For rate limiting system, it should be Fail Open system.

Why rate limiting is needed

Protect shared services from excessive use or prevent resource starvation(from malicious or non-malicious DoS)
Managing policies and quotas. When the capacity of a service is shared among many users or consumers, it can apply rate limiting per user to provide fair and reasonable use, without affecting other users.
Controlling flow. For example, you can distribute work more evenly between workers by limiting the flow into each worker, preventing a single worker from accumulating a queue of unprocessed items while other workers are idle.
Avoiding excess costs. You can use rate limiting to control costs in the service which has traffic based auto-scaling feature.

Requirements clarification

Could we leverage software’s horizontal scaling feature to handle the high load, e.g. K8S auto scaling ?
- The auto scaling does not happen immediately
Why not limit the max connections in LB and max threads count on a service endpoint ?
- LB has no knowledge about the request priorities, we might want to limit some high cost requests but allow low cost requests to pass through.

Functional requirement

API returns bool to indicate whether a request is allowed

Non-functional requirement

Low latency on making decision
Accurate on throttle calculation
Scalable on arbitrarily large number of hosts
Fail Open, if rate limiting fails we still want our service to be available

Strategies

No rate limiting

No rate limiting is the floor that the design needs to consider in worst case scenario. Using timeouts, deadlines, circuit-breaking pattern helps your service to be more robust in the absence of rate limiting.

Pass through

The service calls other service to fulfill requests. 429 Too Many Requests http response might be used to return to the caller.

Just forward the rate-limiting response from downstream back to the caller.
Enforce the rate limits on behalf of the downstream service and block the caller.

Enforce rate limits

Put the rate limits in place to protect the current or downstream service.

To enforce rate limiting, first understand why it is being applied in this case, and then determine which attributes of the request are best suited to be used as the limiting key (for example, source IP address, user, API key). After you choose a limiting key, a limiting implementation can use it to track usage. When limits are reached, the service returns a limiting signal (usually a 429 HTTP response).

Defer response

When under the high traffic responding to the caller’s request is also a challenge.
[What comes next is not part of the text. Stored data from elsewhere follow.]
(** * Advanced todo service: task mutation pipeline, recurrence projection
      and notification retry.

    A shallow embedding of the Python sources

      - app/mcp/base_tool.py, app/mcp/server.py,
        app/mcp/tools/{add,complete,update,delete,view}_task.py
      - app/agents/skills/mcp_invocation.py
      - app/dapr/client.py
      - app/services/task_service.py, app/services/recurring_task_service.py,
        app/services/reminder_scheduler.py,
        app/services/notification_service.py
      - recurring-task-service/src/services/recurring_task_service.py
      - notification-service/src/services/notification_service.py
      - notification-service/src/consumers/reminder_consumer.py

    Tables are finite maps from primary keys to rows, the event bus is the
    list of envelopes the broker accepted, and Python exceptions are an
    explicit result constructor. *)

From Stdlib Require Import ZArith String Ascii Bool List Lia DecimalString.
From stdpp Require Import base option list gmap strings.
Import ListNotations.
Local Open Scope string_scope.
Local Open Scope Z_scope.

(** ** Timestamps and dynamically typed values *)

Record datetime : Type := mkDatetime {
  year : Z; month : Z; day : Z;
  hour : Z; minute : Z; second : Z; microsecond : Z;
  tzoffset : option Z    (* [None] for a naive value such as [utcnow()] *)
}.

(** The values that travel in event payloads, responses and error details.
    [PIso d] is the string [d.isoformat()]. *)
Inductive pyval : Type :=
  | PNone
  | PBool (b : bool)
  | PInt (n : Z)
  | PStr (s : string)
  | PIso (d : datetime)
  | PStrs (l : list string).

#[global] Instance datetime_eq_dec : EqDecision datetime.
Proof. solve_decision. Defined.

(** ** Exceptions and results *)

Inductive exn : Type :=
  | OverflowError
  | ValueError
  | TypeError
  | UnboundLocalError (message : string)
  | PublishError
  | DataError
  | MCPToolError (code message : string) (details : list (string * pyval)).

Inductive pyresult (A : Type) : Type :=
  | Return (a : A)
  | Raise (e : exn)
  | OutOfFuel.
Arguments Return {A} a.
Arguments Raise {A} e.
Arguments OutOfFuel {A}.

Definition bind {A B} (r : pyresult A) (k : A -> pyresult B) : pyresult B :=
  match r with
  | Return a => k a
  | Raise e => Raise e
  | OutOfFuel => OutOfFuel
  end.

Notation "x <- r ;; k" := (bind r (fun x => k))
  (at level 100, r at next level, right associativity).

(** ** Python strings *)

(** A [str] is held as the bytes of its UTF-8 encoding, one [ascii] per
    byte, so a code point takes one to four bytes (a lone surrogate is
    written with three, like the other code points of its range).
    Equality, concatenation and substring search on the bytes are those
    on the code points; length and white space have to look at the
    encoding. *)

Module PyStr.

Definition byte (c : ascii) : Z := Z.of_nat (nat_of_ascii c).

(** The bytes [10xxxxxx] continue a code point. *)
Definition is_continuation (c : ascii) : bool :=
  Z.land (byte c) 192 =? 128.

(** [len(s)]: the number of code points. *)
Fixpoint len (s : string) : Z :=
  match s with
  | EmptyString => 0
  | String c r => (if is_continuation c then 0 else 1) + len r
  end.

(** [str.isspace] of one code point. The white space of [str] is
    U+0009 to U+000D, U+001C to U+0020, U+0085, U+00A0, U+1680, U+2000 to
    U+200A, U+2028, U+2029, U+202F, U+205F and U+3000; [is_space1] are
    those of one byte, [is_space2] and [is_space3] take the bytes of a
    two- and a three-byte code point in reading order. *)
Definition is_space1 (a : Z) : bool :=
  ((9 <=? a) && (a <=? 13)) || ((28 <=? a) && (a <=? 32)).

Definition is_space2 (a b : Z) : bool :=
  (a =? 194) && ((b =? 133) || (b =? 160)).

Definition is_space3 (a b c : Z) : bool :=
  ((a =? 225) && (b =? 154) && (c =? 128))
  || ((a =? 226) && (b =? 128)
      && (((128 <=? c) && (c <=? 138)) || (c =? 168) || (c =? 169)
          || (c =? 175)))
  || ((a =? 226) && (b =? 129) && (c =? 159))
  || ((a =? 227) && (b =? 128) && (c =? 128)).

(** [s.lstrip()] *)
Fixpoint lstrip (s : string) : string :=
  match s with
  | EmptyString => EmptyString
  | String a r =>
      if is_space1 (byte a) then lstrip r
      else
        match r with
        | String b r2 =>
            if is_space2 (byte a) (byte b) then lstrip r2
            else
              match r2 with
              | String c r3 =>
                  if is_space3 (byte a) (byte b) (byte c) then lstrip r3
                  else s
              | EmptyString => s
              end
        | EmptyString => s
        end
  end.

Fixpoint rev_acc (s acc : string) : string :=
  match s with
  | EmptyString => acc
  | String c r => rev_acc r (String c acc)
  end.

(** The bytes in reverse order. *)
Definition rev (s : string) : string := rev_acc s EmptyString.

(** [s.rstrip()] on the reversed bytes of [s]: the last byte comes
    first. *)
Fixpoint rstrip_rev (s : string) : string :=
  match s with
  | EmptyString => EmptyString
  | String c r =>
      if is_space1 (byte c) then rstrip_rev r
      else
        match r with
        | String b r2 =>
            if is_space2 (byte b) (byte c) then rstrip_rev r2
            else
              match r2 with
              | String a r3 =>
                  if is_space3 (byte a) (byte b) (byte c)
                  then rstrip_rev r3
                  else s
              | EmptyString => s
              end
        | EmptyString => s
        end
  end.

(** [s.strip()] *)
Definition strip (s : string) : string :=
  rev (rstrip_rev (rev (lstrip s))).

(** Truthiness of a [str]: non-empty. *)
Definition truthy (s : string) : bool :=
  match s with EmptyString => false | _ => true end.

(** [needle in hay]. *)
Fixpoint contains (needle hay : string) : bool :=
  String.prefix needle hay ||
  match hay with
  | EmptyString => false
  | String _ r => contains needle r
  end.

End PyStr.

(** ** [datetime] with the proleptic Gregorian ordinal arithmetic of the
       standard library *)

Module PyDatetime.

Definition MINYEAR : Z := 1.
Definition MAXYEAR : Z := 9999.
Definition MAXORDINAL : Z := 3652059.

Definition is_leap (y : Z) : bool :=
  (y mod 4 =? 0) && (negb (y mod 100 =? 0) || (y mod 400 =? 0)).

Definition DAYS_IN_MONTH : list Z :=
  [-1; 31; 28; 31; 30; 31; 30; 31; 31; 30; 31; 30; 31].

Definition DAYS_BEFORE_MONTH : list Z :=
  [-1; 0; 31; 59; 90; 120; 151; 181; 212; 243; 273; 304; 334].

Definition tbl (t : list Z) (i : Z) : Z := nth (Z.to_nat i) t 0.

Definition days_before_year (y : Z) : Z :=
  let y' := y - 1 in y' * 365 + y' / 4 - y' / 100 + y' / 400.

Definition days_in_month (y m : Z) : Z :=
  if (m =? 2) && is_leap y then 29 else tbl DAYS_IN_MONTH m.

Definition days_before_month (y m : Z) : Z :=
  tbl DAYS_BEFORE_MONTH m + (if (2 <? m) && is_leap y then 1 else 0).

Definition ymd2ord (y m d : Z) : Z :=
  days_before_year y + days_before_month y m + d.

Definition DI400Y : Z := 146097.
Definition DI100Y : Z := 36524.
Definition DI4Y : Z := 1461.

Definition ord2ymd (n : Z) : Z * Z * Z :=
  let n := n - 1 in
  let n400 := n / DI400Y in
  let n := n mod DI400Y in
  let y := n400 * 400 + 1 in
  let n100 := n / DI100Y in
  let n := n mod DI100Y in
  let n4 := n / DI4Y in
  let n := n mod DI4Y in
  let n1 := n / 365 in
  let n := n mod 365 in
  let y := y + n100 * 100 + n4 * 4 + n1 in
  if (n1 =? 4) || (n100 =? 4) then (y - 1, 12, 31)
  else
    let leapyear := (n1 =? 3) && (negb (n4 =? 24) || (n100 =? 3)) in
    let m := Z.shiftr (n + 50) 5 in
    let preceding :=
      tbl DAYS_BEFORE_MONTH m + (if (2 <? m) && leapyear then 1 else 0) in
    if n <? preceding then
      let m := m - 1 in
      let preceding :=
        preceding - (tbl DAYS_IN_MONTH m
                     + (if (m =? 2) && leapyear then 1 else 0)) in
      (y, m, n - preceding + 1)
    else (y, m, n - preceding + 1).

(** The invariant every constructed [datetime] satisfies
    ([_check_date_fields], [_check_time_fields]). *)
Definition check_date_fields (y m d : Z) : bool :=
  (MINYEAR <=? y) && (y <=? MAXYEAR) && (1 <=? m) && (m <=? 12)
  && (1 <=? d) && (d <=? days_in_month y m).

Definition check_time_fields (dt : datetime) : bool :=
  (0 <=? hour dt) && (hour dt <=? 23) && (0 <=? minute dt)
  && (minute dt <=? 59) && (0 <=? second dt) && (second dt <=? 59)
  && (0 <=? microsecond dt) && (microsecond dt <=? 999999).

Definition valid (dt : datetime) : bool :=
  check_date_fields (year dt) (month dt) (day dt) && check_time_fields dt.

Definition toordinal (dt : datetime) : Z :=
  ymd2ord (year dt) (month dt) (day dt).

(** Monday is 0, Sunday is 6. *)
Definition weekday (dt : datetime) : Z := (toordinal dt + 6) mod 7.

Definition with_date (dt : datetime) (ymd : Z * Z * Z) : datetime :=
  let '(y, m, d) := ymd in
  mkDatetime y m d (hour dt) (minute dt) (second dt) (microsecond dt)
             (tzoffset dt).

(** [dt + timedelta(days=k)]: the time of day is kept, the date moves by
    [k] ordinals, and a result outside [1 .. MAXORDINAL] is an
    [OverflowError]. *)
Definition add_days (dt : datetime) (k : Z) : pyresult datetime :=
  let o := toordinal dt + k in
  if (0 <? o) && (o <=? MAXORDINAL) then Return (with_date dt (ord2ymd o))
  else Raise OverflowError.

(** [dt.replace(year=y, month=m, day=d)]. *)
Definition replace (dt : datetime) (y m d : Z) : pyresult datetime :=
  if check_date_fields y m d then Return (with_date dt (y, m, d))
  else Raise ValueError.

(** [calendar.monthrange(y, m)[1]] for a month in [1 .. 12]. *)
Definition monthrange_ndays (y m : Z) : Z :=
  tbl DAYS_IN_MONTH m + (if (m =? 2) && is_leap y then 1 else 0).

Definition same_time (a b : datetime) : Prop :=
  hour a = hour b /\ minute a = minute b /\ second a = second b
  /\ microsecond a = microsecond b /\ tzoffset a = tzoffset b.

End PyDatetime.
Import PyDatetime.

(** ** The task table *)

Record Task : Type := mkTask {
  id : option Z;                       (* [None] until the row is flushed *)
  user_id : string;
  title : string;
  description : option string;
  completed : bool;
  created_at : datetime;
  updated_at : datetime;
  priority : string;
  due_date : option datetime;
  tags : option (list string);
  recurrence : option string;
  recurrence_rule : option string;
  next_occurrence : option datetime
}.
The service could respond a simple job ID which could be used by caller to poll the request status.
The caller could register a callback, the service will call it once the response is ready.
The caller could subscribe to an event channel where the service will send the response into.

Client side strategies

If the backend service does not provide the rate-limiting, the client could apply self-imposed throttling.

Apply the exponential backoff with random offset(jitter) on retries.

Architecture

Local rate limiting

local-rate-limiting

Admin could configure the rules via the config service, e.g. client A could have 100 QPS
Rate limiting service pulls the configurations and store in the cache for quick access
When requests come to backend service, the backend service checks with rate limiting service to see if the requests are allowed
Rate limit engine calculates the throttle and returns the backend service if requests are allowed or rejected

Why not putting the rate limiting service as the gateway

We could have the rate limiter client injected into gateway and calls the rate limiting service.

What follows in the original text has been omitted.